The idea of an IPR-based self-healing power delivery system is of critical importance for the much
needed re-engineering of the National Power Grid, as well as for the survivability to both attacks and
failures of complex machinery containing major electrical subsystems such as a large aircraft carrier
ships, and land vehicles. Our research will explore the applicability of IPRs to the design and
development of fault tolerant electrical systems for complex machinery such as these as the demonstration
testbed. This project can have direct impact on the Electric Warship and Combat Vehicles FNC initiative
from ONR, particularly dealing with Priority Area 1: Ship tactical endurance, and Priority Area 3: Ship
enhanced survivability.
2. Intelligent Power Routers
In our framework for self-healing electrical networks, the intelligence that can be used for control and
coordination operations is embedded into a series of computing devices called the Intelligent Power
Routers (IPRs). As shown in Figure 1, IPRs are strategically deployed over the electric network at buses,
power lines, and generators. By controlling power flow control devices (e.g. switches, FACTS), IPRs can
“route” power to various areas in a similar fashion as routers forward packets in a computer network.

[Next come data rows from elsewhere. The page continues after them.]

(* ===== verification/NvmetTcpTrySend.v ===== *)
(** * NVMe/TCP target: [nvmet_tcp_try_send]

    The states of the current command, composed with fetching and flushing into
    [nvmet_tcp_try_send]: it always returns, answers the commands in the order in
    which they were handed back, byte by byte, and returns every buffer once. *)
From S2P Require Import Prelude NvmeTcp NvmeTcpSend NvmeTcpRecv NvmetTcp NvmetTcpSend NvmetTcpOwn NvmetTcpSendSpec.
From S2P Require Import NvmetTcpStream NvmetTcpFlow.

Section ops.
Context {pr : NvmeTcpProto} {pt : NvmetProto} {pl : NvmetProtoLaws pr pt} {ne : NvmetEnv}
  {sl : NvmetSockLaws ne} {ly : PduLayout} (pm : nvmet_params).
Implicit Types (q : nvmet_tcp_queue) (cmd : nvmet_tcp_cmd).

(** The order in which [nvmet_tcp_try_send_one] tries the states. *)
Definition rank (st : nvmet_tcp_send_state) : Z :=
  match st with
  | NVMET_TCP_SEND_DATA_PDU => 0 | NVMET_TCP_SEND_DATA => 1 | NVMET_TCP_SEND_DDGST => 2
  | NVMET_TCP_SEND_R2T => 3 | NVMET_TCP_SEND_RESPONSE => 4
  end.

(** After a step in state [st] the command is still the current one, or it is
    done and its state is tried no more. *)
Definition op_post (others : list Z) (c : Z) (st : nvmet_tcp_send_state) q q' : Prop :=
  exists r cmd', send_step pm others [] r q q' /\ nt_cmds q' !! c = Some cmd'
    /\ (nt_snd_cmd q' = Some c \/ nt_snd_cmd q' = None /\ rank (nc_state cmd') <= rank st)
    /\ r2t_post [] r q q'.

Definition op_ok (st : nvmet_tcp_send_state) (f : Z -> nvmet_tcp_queue -> option (Z * nvmet_tcp_queue)) : Prop :=
  forall others q c cmd, send_inv pm others q -> nt_snd_cmd q = Some c -> nt_cmds q !! c = Some cmd ->
    nc_state cmd = st -> exists ret q', f c q = Some (ret, q') /\ op_post others c st q q'
      /\ (aggregated pm q = true -> 0 < ret).

Lemma emit_lookup bs q q1 c : emit pm bs q q1 -> nt_cmds q1 !! c = nt_cmds q !! c.
Proof. intros H. exact (f_equal (fun x => nt_cmds x !! c) (em_still _ _ _ _ H)). Qed.
Lemma emit_snd bs q q1 : emit pm bs q q1 -> nt_snd_cmd q1 = nt_snd_cmd q.
Proof. intros H. exact (f_equal nt_snd_cmd (em_still _ _ _ _ H)). Qed.

(** Nothing was given out. *)
Lemma post_stay others q q1 c cmd st :
  send_inv pm others q -> nt_snd_cmd q = Some c -> nt_cmds q !! c = Some cmd -> emit pm [] q q1 ->
  op_post others c st q q1.
Proof.
  intros Hi Hs Hc Hm. exists [], cmd. split; [by apply (step_stay pm others q q1 c)|].
  split; [by rewrite (emit_lookup [] q)|]. split; [left; by rewrite (emit_snd [] q)|].
  apply r2t_post_same. exact (f_equal nt_cmds (em_still _ _ _ _ Hm)).
Qed.
(** ** Places for the data *)

(** The iterator of [c] covers [left] bytes of its scatter list [l] from the
    position [nc_rbytes_done]. *)
Record receiving q c cmd (l : list scatterlist) : Prop := {
  rv_sg : req_sg cmd q = Some l;
  rv_ok : sg_ok l (nr_transfer_len cmd);
  rv_msg : nc_msg_left cmd = Z.of_nat (length (nc_recv_msg cmd));
  rv_places : nc_recv_msg cmd = take (Z.to_nat (nc_msg_left cmd)) (drop (Z.to_nat (nc_rbytes_done cmd)) (sg_places l));
  rv_range : 0 <= nc_rbytes_done cmd /\ nc_rbytes_done cmd + nc_msg_left cmd <= nr_transfer_len cmd;
  rv_max : nr_transfer_len cmd < 2 ^ 32;
  rv_map : 0 <= nc_sg_idx cmd /\ 0 <= nc_nr_mapped cmd
    /\ nc_sg_idx cmd + nc_nr_mapped cmd <= Z.of_nat (length l);
  rv_write : nvme_is_write (nr_cmd cmd) = true;
  rv_status : nr_cqe_status cmd = 0;
  rv_flags : has_flag (nc_flags cmd) NVMET_TCP_F_INIT_FAILED = false;
  rv_iov : nc_iov cmd <> None;
  rv_tag : nc_rbytes_done cmd + nc_msg_left cmd < nr_transfer_len cmd -> c <> connect_id;
}.

Lemma sg_places_drop l len k :
  sg_ok l len -> 0 <= Z.of_nat k * PAGE_SIZE <= len ->
  sg_places (drop k l) = drop (Z.to_nat (Z.of_nat k * PAGE_SIZE)) (sg_places l).
Proof.
  pose proof page_size as Hp. revert l len. induction k as [|k IH]; intros l len Hok Hk; [by rewrite drop_0|].
  destruct l as [|s l]; [symmetry; apply drop_nil|].
  destruct (sg_ok_cons s l len Hok) as (A & B & Hl); [lia|].
  rewrite Z.min_l in B by lia. cbn [drop]. rewrite (IH l (len - sl_length s)); [|done|lia].
  rewrite sg_places_cons, drop_app_ge by (rewrite length_fmap, length_seqZ; lia).
  f_equal. rewrite length_fmap, length_seqZ. lia.
Qed.

Definition kfixed q : nvmet_tcp_queue := q <| nt_cmds := ∅ |> <| nt_kmaps := [] |>.

(** The fields of a command that setting up the iterator leaves alone. *)
Definition kcmd cmd : nvmet_tcp_cmd :=
  cmd <| nc_nr_mapped := 0 |> <| nc_sg_idx := 0 |> <| nc_recv_msg := [] |> <| nc_msg_left := 0 |>.

Lemma aligned_page n k : 0 <= n -> n = k * PAGE_SIZE -> DIV_ROUND_UP n PAGE_SIZE = k.
Proof. pose proof page_size. intros. apply div_round_up_eq; lia. Qed.

Lemma map_pdu_iovec_ok q c cmd l :
  nt_cmds q !! c = Some cmd -> req_sg cmd q = Some l -> sg_ok l (nr_transfer_len cmd) ->
  nr_transfer_len cmd < 2 ^ 32 -> 0 <= nc_rbytes_done cmd -> nc_rbytes_done cmd mod PAGE_SIZE = 0 ->
  0 <= nc_pdu_len cmd -> nc_rbytes_done cmd + nc_pdu_len cmd <= nr_transfer_len cmd ->
  (exists n, nc_iov cmd = Some n /\ n ∈ nt_live q) ->
  nvme_is_write (nr_cmd cmd) = true -> nr_cqe_status cmd = 0 ->
  has_flag (nc_flags cmd) NVMET_TCP_F_INIT_FAILED = false ->
  (nc_rbytes_done cmd + nc_pdu_len cmd < nr_transfer_len cmd -> c <> connect_id) ->
  exists q' cmd', nvmet_tcp_map_pdu_iovec c q = Some q' /\ kfixed q' = kfixed q
    /\ nt_cmds q' = <[c := cmd']> (nt_cmds q) /\ kcmd cmd' = kcmd cmd /\ receiving q' c cmd' l
    /\ nc_msg_left cmd' = nc_pdu_len cmd.
Proof.
  intros Hc Hl Hok Hmax Hr Hal Hp Hrng (n & Hn & Hlive) Hw Hst Hfl Htag. pose proof page_size as Hps.
  unfold nvmet_tcp_map_pdu_iovec. rewrite Hc. simpl.
  set (k := nc_rbytes_done cmd / PAGE_SIZE).
  assert (nc_rbytes_done cmd = k * PAGE_SIZE) as Ek.
  { assert (PAGE_SIZE <> 0) as H0 by lia. pose proof (Z.div_mod (nc_rbytes_done cmd) PAGE_SIZE H0). unfold k. lia. }
  assert (0 <= k) as Hk by (apply Z.div_pos; lia).
  clearbody k.
  rewrite (aligned_page _ k) by lia.
  assert (0 <= DIV_ROUND_UP (nc_pdu_len cmd) PAGE_SIZE
    /\ k + DIV_ROUND_UP (nc_pdu_len cmd) PAGE_SIZE <= Z.of_nat (length l)) as [G1 G2].
  { split; [rewrite <- div_round_up_zero; apply div_round_up_mono; lia|].
    rewrite (proj1 Hok). rewrite Z.add_comm, <- div_round_up_add. apply div_round_up_mono. lia. }
  destruct (Z.eqb_spec (nc_pdu_len cmd) 0) as [E0|Hne].
  { do 2 eexists. split; [done|]. split; [done|]. split; [done|]. split; [done|]. split; [|done].
    constructor; simpl; try done; try lia. congruence. }
  rewrite Hn. simpl. assert (req_sg (cmd <| nc_nr_mapped := DIV_ROUND_UP (nc_pdu_len cmd) PAGE_SIZE |>
    <| nc_sg_idx := k |>) q = Some l) as -> by exact Hl.
  simpl. rewrite bool_decide_true by done. simpl. rewrite Hal.
  assert (0 <= Z.of_nat (Z.to_nat k) * PAGE_SIZE <= nr_transfer_len cmd) as Hkl by lia.
  destruct (map_iovec_ok (drop (Z.to_nat k) l) (nr_transfer_len cmd - Z.of_nat (Z.to_nat k) * PAGE_SIZE) (nc_pdu_len cmd))
    as (v & E & Ev & Ec); [by apply sg_ok_drop|lia|lia|].
  rewrite E. simpl. rewrite <- Ev, Nat2Z.id, firstn_all.
  do 2 eexists. split; [done|]. split; [done|]. split; [done|]. split; [done|]. split; [|done].
  rewrite (sg_places_drop l (nr_transfer_len cmd)), Z2Nat.id, <- Ek in Ec by (done || lia).
  assert (Z.of_nat (length (concat v)) = nc_pdu_len cmd) as El.
  { rewrite Ec, length_take, length_drop. pose proof (sg_places_length l (nr_transfer_len cmd) ltac:(lia) Hok). lia. }
  constructor; simpl; try done; try lia. congruence.
Qed.

(** ** Data arrives *)

Definition dfixed q : nvmet_tcp_queue := q <| nt_cmds := ∅ |> <| nt_mem := ∅ |> <| nt_rx := [] |>.
Definition dcmd cmd : nvmet_tcp_cmd :=
  cmd <| nc_recv_msg := [] |> <| nc_msg_left := 0 |> <| nc_pdu_recv := 0 |> <| nc_rbytes_done := 0 |>.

For
example, when power is lost on a given region due to a generator failure, several IPRs in charge of that
region might request another generator to increase its power output, and then coordinate to open alternate
lines to route power into the affected region. Likewise, IPRs can oversee load shedding operations to
remove low-priority loads from the system in favor of other loads with higher priorities. Groups of IPRs
are responsible for executing distributed algorithms for disseminating system status information among
fellow IPRs and for using this information for making local decisions in the event of system failures.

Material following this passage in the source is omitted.